Le délai imparti pour la prise en charge est donc très court. « C’est 72 heures », précise-t-il. « Alors on s’imagine que 72 heures, dans une situation de conflit, c’est pas évident du tout ».
Difficile en effet pour les survivantes d’accéder à des soins appropriés quand les balles sifflent de tous côtés, comme récemment à Goma, suite à l’assaut mené par le M23 contre la ville durant le mois de janvier.
Outre les aspects sécuritaires, M. Biaye indique que les infrastructures sanitaires de l’UNFPA dans la métropole du Nord-Kivu ont été endommagées par les combats, sans parler des stocks de produits de l’agence, qui ont complètement disparu.
« Notre entrepôt, dans un seul endroit, à Goma, a été littéralement pillé », déplore-t-il. L’UNFPA cherche donc à se réapprovisionner de toute urgence, un véritable casse-tête logistique dans ce que M. Biaye qualifie de « zone d’occupation » sous le contrôle du M23. L’agence se heurte également à des contraintes financières.
« En RDC, pour faire bouger les produits des points d’entrée aux différents points d’approvisionnement, jusqu’au dernier kilomètre, c’est à peu près 45% du prix d’achat », explique-t-il.
L’agence s’appuie notamment sur ses bureaux basés au Rwanda et en Ouganda pour tenter d’acheminer du matériel dans la capitale congolaise Kinshasa, où M. Biaye est stationné.
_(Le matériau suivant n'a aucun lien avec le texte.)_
(** A character from 128 on stops the decoder: it indexes the table with a negative
    number converted to [size_t]. *)
Theorem decode_base64_non_ascii (c : Z) (post : list Z) (Hc : 128 <= c < 256) :
  decode_base64 (c :: post) = Stop VerifyFailed.
Proof.
  assert (decode_get (c :: post) 0 = Stop VerifyFailed) as Hget.
  { unfold decode_get. rewrite (proj2 (Z.leb_gt _ 0)) by (cbn [length]; lia).
    change (load (c :: post) 0) with (@Ret Z c). run.
    rewrite (proj2 (Z.eqb_neq c padding_char)) by (unfold padding_char; lia).
    unfold Array_at. change (length make_lookup_table) with 256%nat.
    replace (wrap u32 (wrap i8 c)) with (c - 256 + 2 ^ 32).
    - rewrite (proj2 (Z.ltb_ge _ _)) by lia. done.
    - unfold wrap, i8, u32. cbn [is_signed width]. change (2 ^ (8 - 1)) with 128.
      change (2 ^ 8) with 256. change (2 ^ 32) with 4294967296.
      Z.to_euclidean_division_equations; lia. }
  unfold decode_base64. cbn [length decode_loop].
  rewrite (proj2 (Z.ltb_lt 0 _)) by (cbn [length]; lia). by rewrite Hget.
Qed.

Lemma decode_base64_non_ascii_witness : decode_base64 [200; 65; 65; 65] = Stop VerifyFailed.
Proof. apply (decode_base64_non_ascii 200 [65; 65; 65]). lia. Defined.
Pendant ce temps, les violences sexuelles, elles, ne marquent aucun temps d’arrêt dans les provinces de l’est.
**Manque de financement
C’est à l’aune de ces difficultés qu’il faut analyser l’impact de la décision des Etats-Unis, en janvier dernier, de suspendre presque tous les programmes d’aide étrangère du pays pour une durée de trois mois.
Selon M. Biaye, l’administration américaine devait initialement contribuer à hauteur de 10 millions de dollars en 2025 pour l’achat de contraceptifs en RDC. « Mais tout ça c’est arrêté », constate le représentant de l’UNFPA.
Selon les estimations de son agence, le total des besoins pour fournir en contraceptifs modernes près de trois millions de patientes dans le pays en 2025 s’élève à 70 millions de dollars, une somme qu’il sera selon lui très difficile de mobiliser sans l’aide des Etats-Unis.
Alors que des ruptures de stocks de contraceptifs se font déjà sentir et que les ressources s’amenuisent, M. Biaye se demande bien ce que l’ONU sera en mesure de faire pour prévenir les 4.200 décès maternels qui pourraient être évités cette année en RDC. Ou les 1,2 million de grossesses non désirées jugées, elles aussi, comme étant évitables. Ou encore comment fournir un accès aux 275.000 avortements qui seront nécessaires à travers le pays.
Que pourrait-il y avoir de plus important ? « C’est sauver la vie des gens », murmure M. Biaye, comme s’il se parlait à lui-même. « C’est même sauver le pays ».